To do:
A single stretch of the material below is to be transcribed exactly, starting at the line with "fun w => emit (EvSetStatus r)" and ending after the line with "software_version := v;".

>>>>

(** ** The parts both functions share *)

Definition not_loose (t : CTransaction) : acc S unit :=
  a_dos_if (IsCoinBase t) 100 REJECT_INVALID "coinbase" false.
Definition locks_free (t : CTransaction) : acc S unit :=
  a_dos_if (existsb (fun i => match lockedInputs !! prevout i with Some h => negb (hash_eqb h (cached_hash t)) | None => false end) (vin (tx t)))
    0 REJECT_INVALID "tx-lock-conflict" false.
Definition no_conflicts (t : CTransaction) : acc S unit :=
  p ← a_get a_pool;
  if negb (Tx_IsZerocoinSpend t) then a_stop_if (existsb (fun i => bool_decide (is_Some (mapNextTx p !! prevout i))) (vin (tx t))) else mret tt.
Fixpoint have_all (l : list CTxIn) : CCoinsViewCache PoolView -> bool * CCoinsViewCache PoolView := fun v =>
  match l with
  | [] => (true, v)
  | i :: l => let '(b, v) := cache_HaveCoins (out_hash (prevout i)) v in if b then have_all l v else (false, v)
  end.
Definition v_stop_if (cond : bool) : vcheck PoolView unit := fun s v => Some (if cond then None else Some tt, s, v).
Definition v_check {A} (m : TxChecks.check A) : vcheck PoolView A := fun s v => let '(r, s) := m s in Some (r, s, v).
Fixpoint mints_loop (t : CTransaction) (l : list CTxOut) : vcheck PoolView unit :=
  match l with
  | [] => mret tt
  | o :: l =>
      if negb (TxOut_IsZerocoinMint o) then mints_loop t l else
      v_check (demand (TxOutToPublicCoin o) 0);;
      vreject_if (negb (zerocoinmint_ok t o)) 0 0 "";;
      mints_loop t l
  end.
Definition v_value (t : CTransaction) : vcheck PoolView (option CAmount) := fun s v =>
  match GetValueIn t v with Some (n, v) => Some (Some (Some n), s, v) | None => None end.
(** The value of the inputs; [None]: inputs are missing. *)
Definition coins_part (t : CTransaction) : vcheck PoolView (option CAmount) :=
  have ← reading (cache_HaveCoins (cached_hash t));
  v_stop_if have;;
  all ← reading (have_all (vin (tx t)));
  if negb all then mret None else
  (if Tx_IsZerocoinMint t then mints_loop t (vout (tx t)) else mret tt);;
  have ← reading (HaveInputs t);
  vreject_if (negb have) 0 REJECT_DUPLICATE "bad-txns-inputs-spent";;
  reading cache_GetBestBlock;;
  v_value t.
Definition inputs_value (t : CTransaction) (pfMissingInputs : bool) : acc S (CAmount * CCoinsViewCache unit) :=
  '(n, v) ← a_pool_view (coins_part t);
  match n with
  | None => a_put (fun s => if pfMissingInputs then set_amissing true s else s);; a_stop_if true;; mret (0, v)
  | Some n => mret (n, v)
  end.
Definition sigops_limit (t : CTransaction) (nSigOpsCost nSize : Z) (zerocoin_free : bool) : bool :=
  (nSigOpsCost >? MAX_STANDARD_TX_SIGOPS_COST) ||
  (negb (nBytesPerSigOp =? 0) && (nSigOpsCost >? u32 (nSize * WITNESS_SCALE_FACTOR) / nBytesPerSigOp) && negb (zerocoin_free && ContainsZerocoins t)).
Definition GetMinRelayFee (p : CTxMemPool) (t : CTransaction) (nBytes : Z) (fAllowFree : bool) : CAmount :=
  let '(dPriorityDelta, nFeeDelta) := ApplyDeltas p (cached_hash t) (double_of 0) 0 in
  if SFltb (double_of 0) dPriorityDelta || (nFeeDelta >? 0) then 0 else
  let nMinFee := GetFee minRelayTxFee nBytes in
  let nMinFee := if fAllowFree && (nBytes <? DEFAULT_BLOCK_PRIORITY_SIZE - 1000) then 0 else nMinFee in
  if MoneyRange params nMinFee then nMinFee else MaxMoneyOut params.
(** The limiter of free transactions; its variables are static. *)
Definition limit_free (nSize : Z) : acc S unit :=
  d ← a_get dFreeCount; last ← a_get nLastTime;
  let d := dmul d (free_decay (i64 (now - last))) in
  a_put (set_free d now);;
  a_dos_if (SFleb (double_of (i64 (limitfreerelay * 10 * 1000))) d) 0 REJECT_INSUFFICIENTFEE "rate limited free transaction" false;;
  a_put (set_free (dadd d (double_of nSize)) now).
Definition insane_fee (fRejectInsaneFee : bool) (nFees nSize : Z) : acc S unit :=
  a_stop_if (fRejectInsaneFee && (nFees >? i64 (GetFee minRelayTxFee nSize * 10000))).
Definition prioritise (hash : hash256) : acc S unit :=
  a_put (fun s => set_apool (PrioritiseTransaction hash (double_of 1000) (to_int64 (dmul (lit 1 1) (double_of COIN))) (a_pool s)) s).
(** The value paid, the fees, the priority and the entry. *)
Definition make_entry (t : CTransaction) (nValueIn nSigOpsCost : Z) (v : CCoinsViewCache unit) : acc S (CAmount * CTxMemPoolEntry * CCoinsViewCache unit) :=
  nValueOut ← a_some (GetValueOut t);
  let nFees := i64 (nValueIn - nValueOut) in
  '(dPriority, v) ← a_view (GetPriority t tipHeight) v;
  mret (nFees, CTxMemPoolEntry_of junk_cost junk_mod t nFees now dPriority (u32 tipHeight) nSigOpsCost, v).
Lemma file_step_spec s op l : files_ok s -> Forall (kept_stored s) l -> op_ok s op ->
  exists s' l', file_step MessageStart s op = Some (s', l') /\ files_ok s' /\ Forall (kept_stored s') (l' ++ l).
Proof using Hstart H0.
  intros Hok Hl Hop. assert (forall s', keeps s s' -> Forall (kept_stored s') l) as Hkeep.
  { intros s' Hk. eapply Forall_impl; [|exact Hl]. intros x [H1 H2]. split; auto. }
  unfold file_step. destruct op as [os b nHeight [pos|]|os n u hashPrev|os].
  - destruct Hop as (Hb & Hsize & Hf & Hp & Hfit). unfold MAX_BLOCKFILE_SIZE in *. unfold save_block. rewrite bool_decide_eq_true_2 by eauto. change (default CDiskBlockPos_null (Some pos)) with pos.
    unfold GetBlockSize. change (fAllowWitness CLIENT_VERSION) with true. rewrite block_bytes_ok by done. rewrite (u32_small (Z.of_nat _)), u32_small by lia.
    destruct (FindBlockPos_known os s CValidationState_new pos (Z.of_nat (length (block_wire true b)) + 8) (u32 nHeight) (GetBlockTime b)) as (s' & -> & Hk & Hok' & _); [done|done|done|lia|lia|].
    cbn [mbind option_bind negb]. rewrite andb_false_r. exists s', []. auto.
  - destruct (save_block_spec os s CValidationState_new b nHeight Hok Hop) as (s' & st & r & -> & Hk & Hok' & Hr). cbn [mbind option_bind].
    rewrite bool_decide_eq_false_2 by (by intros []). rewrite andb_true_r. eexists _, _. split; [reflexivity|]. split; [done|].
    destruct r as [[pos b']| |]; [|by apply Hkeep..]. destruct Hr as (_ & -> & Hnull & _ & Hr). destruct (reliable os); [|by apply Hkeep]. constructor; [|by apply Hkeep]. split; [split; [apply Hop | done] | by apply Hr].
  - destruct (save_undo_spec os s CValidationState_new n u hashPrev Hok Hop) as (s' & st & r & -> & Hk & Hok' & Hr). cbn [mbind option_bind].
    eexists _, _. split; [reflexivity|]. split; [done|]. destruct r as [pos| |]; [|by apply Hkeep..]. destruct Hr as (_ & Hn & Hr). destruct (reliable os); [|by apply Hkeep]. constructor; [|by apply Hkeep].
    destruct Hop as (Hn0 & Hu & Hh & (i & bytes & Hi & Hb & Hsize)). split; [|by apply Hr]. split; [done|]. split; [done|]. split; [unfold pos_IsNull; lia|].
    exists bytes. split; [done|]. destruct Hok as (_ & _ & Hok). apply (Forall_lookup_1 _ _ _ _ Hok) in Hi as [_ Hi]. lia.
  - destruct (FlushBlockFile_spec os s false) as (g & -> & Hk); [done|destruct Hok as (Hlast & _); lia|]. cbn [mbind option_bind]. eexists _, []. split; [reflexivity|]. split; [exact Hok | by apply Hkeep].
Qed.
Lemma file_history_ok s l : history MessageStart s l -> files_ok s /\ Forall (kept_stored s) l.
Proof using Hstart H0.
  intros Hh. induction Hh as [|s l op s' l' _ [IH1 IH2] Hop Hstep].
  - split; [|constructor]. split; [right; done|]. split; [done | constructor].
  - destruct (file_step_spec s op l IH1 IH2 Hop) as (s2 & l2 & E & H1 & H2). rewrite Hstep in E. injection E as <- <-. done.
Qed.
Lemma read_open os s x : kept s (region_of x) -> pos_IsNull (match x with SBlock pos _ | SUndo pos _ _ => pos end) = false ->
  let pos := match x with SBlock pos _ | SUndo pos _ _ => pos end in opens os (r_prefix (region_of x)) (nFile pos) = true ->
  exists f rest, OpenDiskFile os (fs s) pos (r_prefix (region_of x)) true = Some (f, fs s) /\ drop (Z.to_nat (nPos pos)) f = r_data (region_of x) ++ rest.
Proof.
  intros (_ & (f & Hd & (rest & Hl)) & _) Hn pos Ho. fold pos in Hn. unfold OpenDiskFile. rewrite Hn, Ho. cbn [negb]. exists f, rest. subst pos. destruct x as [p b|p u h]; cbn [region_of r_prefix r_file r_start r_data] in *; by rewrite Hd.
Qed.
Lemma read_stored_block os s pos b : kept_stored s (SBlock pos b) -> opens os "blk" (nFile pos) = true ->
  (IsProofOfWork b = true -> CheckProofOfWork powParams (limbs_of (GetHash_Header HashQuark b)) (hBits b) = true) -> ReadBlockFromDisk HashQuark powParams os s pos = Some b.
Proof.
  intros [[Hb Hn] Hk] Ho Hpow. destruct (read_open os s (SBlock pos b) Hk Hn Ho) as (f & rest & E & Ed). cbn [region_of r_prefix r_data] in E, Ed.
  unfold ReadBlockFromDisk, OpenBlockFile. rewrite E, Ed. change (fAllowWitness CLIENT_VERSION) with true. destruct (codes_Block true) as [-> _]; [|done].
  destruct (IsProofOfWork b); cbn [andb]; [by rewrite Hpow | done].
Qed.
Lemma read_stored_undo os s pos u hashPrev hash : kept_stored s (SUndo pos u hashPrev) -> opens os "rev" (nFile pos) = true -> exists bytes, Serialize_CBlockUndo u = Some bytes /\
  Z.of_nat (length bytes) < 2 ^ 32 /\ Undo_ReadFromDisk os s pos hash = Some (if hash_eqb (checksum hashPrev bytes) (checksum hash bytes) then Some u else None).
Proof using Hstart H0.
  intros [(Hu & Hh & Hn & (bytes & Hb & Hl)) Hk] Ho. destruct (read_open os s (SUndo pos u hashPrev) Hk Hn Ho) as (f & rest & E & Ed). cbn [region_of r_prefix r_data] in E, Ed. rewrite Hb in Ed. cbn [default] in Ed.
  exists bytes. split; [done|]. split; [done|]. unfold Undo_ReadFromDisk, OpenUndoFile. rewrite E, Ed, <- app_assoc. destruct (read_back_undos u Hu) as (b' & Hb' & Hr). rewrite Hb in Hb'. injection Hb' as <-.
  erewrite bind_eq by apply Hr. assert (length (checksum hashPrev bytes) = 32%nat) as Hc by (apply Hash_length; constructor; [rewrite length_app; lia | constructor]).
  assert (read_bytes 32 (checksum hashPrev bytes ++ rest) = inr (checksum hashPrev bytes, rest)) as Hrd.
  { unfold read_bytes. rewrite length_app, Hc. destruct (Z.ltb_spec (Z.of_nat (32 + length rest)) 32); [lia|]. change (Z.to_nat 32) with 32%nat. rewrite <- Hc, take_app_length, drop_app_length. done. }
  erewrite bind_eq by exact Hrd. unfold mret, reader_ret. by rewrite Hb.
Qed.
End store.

<<<<
>>>>

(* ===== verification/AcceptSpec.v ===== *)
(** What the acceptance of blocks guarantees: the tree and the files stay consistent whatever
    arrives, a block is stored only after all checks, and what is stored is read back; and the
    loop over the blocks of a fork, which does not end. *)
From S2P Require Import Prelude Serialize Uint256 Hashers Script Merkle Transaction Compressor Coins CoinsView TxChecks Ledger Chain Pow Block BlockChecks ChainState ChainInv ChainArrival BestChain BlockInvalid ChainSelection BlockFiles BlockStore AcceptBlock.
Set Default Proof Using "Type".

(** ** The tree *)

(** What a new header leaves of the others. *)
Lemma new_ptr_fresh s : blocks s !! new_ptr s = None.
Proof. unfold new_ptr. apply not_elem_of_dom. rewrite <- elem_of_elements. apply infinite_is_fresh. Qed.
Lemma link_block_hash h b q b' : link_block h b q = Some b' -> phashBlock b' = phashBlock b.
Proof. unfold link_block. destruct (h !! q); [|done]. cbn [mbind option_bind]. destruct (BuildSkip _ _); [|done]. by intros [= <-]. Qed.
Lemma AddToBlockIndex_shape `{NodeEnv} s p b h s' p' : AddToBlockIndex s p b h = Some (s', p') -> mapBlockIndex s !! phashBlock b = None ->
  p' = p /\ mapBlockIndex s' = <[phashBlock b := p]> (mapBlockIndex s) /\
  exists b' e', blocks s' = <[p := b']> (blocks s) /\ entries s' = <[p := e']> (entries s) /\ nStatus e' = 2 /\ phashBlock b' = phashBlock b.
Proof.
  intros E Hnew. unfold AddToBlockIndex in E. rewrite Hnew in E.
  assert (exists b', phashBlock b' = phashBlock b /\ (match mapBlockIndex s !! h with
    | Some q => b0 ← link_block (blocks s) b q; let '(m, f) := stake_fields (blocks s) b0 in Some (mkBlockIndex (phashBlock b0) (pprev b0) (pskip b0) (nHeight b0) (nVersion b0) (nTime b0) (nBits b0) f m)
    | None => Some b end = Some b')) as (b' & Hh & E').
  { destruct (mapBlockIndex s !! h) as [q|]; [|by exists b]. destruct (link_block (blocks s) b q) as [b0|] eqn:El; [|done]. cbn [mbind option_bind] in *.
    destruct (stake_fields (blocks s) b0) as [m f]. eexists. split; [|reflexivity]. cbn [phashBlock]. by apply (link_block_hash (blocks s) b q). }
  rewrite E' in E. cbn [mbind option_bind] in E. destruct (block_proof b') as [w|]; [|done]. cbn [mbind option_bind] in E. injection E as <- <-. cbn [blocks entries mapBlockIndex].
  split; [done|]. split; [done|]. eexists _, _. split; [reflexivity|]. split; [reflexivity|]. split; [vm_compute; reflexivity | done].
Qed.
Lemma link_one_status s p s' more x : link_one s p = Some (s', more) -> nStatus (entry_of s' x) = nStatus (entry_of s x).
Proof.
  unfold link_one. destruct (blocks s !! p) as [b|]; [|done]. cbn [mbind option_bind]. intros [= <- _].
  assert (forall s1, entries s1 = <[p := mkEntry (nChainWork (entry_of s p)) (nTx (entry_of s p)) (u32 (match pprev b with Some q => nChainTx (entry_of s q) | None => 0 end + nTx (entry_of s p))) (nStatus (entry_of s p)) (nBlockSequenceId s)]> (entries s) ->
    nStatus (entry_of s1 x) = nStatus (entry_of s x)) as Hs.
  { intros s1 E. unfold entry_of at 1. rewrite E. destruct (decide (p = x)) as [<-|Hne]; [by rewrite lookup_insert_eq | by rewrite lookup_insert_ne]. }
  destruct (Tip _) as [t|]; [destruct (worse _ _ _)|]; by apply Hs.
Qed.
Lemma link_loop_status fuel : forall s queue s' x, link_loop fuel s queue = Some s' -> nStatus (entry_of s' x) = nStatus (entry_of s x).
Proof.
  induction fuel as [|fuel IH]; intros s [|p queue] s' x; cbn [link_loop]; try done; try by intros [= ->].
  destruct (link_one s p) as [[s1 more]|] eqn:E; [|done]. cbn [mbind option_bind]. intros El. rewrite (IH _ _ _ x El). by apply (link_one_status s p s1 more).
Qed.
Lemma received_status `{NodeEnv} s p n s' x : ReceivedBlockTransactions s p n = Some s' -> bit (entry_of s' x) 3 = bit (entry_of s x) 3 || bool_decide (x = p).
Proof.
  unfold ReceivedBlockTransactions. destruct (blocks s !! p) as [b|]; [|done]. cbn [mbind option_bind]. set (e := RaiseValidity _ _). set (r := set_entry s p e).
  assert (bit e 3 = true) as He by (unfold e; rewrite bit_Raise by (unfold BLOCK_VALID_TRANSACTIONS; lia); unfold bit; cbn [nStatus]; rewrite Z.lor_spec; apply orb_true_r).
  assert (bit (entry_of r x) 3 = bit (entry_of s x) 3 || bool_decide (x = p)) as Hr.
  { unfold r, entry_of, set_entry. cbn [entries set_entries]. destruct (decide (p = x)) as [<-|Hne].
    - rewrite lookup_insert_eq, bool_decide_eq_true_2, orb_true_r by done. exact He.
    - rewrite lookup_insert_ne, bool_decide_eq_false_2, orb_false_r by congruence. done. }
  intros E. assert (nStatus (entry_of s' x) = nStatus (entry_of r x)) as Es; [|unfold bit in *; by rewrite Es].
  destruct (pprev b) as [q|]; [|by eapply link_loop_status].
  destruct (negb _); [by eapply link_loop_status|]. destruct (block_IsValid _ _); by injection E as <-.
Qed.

<<<<
>>>>

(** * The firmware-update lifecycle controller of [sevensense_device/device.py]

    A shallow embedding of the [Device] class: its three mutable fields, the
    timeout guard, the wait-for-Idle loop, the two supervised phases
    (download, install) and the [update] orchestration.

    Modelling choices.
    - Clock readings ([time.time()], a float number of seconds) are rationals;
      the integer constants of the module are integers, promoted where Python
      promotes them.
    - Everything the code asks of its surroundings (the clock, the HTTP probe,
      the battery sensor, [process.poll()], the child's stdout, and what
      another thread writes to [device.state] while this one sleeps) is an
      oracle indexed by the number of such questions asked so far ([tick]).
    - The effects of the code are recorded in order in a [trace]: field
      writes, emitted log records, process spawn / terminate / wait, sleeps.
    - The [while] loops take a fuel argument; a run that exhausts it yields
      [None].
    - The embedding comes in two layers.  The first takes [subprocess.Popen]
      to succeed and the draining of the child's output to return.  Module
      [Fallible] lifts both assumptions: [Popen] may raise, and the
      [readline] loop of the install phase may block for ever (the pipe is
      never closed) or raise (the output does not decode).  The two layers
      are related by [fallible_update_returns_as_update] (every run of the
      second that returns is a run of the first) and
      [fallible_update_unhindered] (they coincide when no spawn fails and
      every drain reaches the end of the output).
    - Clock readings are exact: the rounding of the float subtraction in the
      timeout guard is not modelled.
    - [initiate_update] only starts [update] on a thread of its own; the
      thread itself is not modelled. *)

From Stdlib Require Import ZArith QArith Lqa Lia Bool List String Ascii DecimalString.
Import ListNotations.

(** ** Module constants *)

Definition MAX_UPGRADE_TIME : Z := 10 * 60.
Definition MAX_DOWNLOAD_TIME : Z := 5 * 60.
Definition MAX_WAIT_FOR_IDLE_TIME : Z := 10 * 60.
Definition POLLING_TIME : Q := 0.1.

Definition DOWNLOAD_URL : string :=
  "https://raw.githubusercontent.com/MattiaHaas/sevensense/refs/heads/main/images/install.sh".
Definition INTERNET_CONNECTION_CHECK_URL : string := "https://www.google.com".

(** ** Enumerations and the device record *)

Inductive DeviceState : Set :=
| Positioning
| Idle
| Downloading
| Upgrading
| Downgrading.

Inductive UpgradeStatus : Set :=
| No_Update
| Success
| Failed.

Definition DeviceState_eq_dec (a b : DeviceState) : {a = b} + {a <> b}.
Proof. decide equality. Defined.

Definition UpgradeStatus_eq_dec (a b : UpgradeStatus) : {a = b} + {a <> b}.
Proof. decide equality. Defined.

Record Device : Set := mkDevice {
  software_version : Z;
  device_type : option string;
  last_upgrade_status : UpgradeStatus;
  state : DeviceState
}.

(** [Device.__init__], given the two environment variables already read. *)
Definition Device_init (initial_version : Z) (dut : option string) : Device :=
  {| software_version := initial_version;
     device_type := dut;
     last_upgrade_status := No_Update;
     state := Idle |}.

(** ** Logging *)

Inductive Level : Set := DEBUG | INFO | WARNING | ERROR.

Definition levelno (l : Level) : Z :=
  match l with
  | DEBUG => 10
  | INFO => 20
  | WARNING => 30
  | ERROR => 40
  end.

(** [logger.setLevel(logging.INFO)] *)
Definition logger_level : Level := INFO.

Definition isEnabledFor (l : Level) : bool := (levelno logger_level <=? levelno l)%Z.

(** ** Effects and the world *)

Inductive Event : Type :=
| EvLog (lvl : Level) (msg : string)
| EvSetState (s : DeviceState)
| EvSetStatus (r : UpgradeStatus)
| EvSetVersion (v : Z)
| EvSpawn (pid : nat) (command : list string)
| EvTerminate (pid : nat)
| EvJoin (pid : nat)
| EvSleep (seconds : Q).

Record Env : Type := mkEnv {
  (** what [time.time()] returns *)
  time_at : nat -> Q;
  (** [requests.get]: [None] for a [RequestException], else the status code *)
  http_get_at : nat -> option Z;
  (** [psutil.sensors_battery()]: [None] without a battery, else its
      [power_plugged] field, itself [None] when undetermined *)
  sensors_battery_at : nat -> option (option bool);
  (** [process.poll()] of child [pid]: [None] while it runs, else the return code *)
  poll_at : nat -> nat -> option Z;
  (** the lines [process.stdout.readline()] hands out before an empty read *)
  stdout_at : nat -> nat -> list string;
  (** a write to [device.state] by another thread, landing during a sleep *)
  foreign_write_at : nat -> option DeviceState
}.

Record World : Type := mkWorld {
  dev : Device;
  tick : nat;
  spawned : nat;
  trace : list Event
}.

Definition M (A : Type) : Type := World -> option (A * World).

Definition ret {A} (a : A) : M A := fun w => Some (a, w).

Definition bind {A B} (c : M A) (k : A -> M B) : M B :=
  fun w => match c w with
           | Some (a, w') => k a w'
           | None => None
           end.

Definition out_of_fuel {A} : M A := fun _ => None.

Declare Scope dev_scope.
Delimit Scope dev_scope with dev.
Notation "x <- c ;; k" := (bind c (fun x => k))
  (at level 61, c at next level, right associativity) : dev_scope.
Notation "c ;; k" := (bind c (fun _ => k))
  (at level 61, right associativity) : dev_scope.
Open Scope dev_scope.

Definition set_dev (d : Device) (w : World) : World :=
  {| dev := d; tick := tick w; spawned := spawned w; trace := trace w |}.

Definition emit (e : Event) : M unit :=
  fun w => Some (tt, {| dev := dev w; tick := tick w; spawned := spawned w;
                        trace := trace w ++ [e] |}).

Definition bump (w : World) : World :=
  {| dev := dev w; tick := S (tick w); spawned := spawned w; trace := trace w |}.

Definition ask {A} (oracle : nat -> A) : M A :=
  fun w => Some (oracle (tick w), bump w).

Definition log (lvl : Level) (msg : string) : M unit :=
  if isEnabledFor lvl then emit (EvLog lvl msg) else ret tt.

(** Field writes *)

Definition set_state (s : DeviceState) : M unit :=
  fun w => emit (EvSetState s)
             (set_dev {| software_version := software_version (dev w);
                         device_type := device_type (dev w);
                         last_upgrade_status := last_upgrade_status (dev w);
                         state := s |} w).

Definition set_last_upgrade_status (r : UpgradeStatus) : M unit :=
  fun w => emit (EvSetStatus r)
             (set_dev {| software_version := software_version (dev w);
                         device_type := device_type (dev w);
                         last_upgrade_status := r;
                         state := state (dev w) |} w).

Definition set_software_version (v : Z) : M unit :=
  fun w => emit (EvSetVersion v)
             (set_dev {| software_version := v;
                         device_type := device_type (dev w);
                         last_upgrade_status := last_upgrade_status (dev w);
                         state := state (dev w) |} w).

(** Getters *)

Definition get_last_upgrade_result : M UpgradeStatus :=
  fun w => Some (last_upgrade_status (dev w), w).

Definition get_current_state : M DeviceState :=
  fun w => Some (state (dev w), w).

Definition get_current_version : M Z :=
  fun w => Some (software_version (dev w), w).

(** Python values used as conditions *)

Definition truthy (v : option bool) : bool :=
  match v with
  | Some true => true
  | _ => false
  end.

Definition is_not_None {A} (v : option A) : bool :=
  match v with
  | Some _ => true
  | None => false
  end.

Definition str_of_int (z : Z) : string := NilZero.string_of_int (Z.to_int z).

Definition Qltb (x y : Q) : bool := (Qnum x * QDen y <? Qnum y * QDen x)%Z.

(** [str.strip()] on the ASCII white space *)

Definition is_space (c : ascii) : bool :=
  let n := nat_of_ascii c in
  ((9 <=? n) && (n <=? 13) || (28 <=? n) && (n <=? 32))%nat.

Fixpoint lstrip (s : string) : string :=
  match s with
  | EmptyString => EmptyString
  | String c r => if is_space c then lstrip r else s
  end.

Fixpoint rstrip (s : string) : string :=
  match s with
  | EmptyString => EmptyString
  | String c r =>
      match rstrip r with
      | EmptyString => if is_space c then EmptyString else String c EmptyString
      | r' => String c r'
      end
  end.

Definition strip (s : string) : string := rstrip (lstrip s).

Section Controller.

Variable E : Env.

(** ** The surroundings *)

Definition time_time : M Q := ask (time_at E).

<<<<

Response to the exercise:
  fun w => emit (EvSetStatus r)
             (set_dev {| software_version := software_version (dev w);
                         device_type := device_type (dev w);
                         last_upgrade_status := r;
                         state := state (dev w) |} w).

Definition set_software_version (v : Z) : M unit :=
  fun w => emit (EvSetVersion v)
             (set_dev {| software_version := v;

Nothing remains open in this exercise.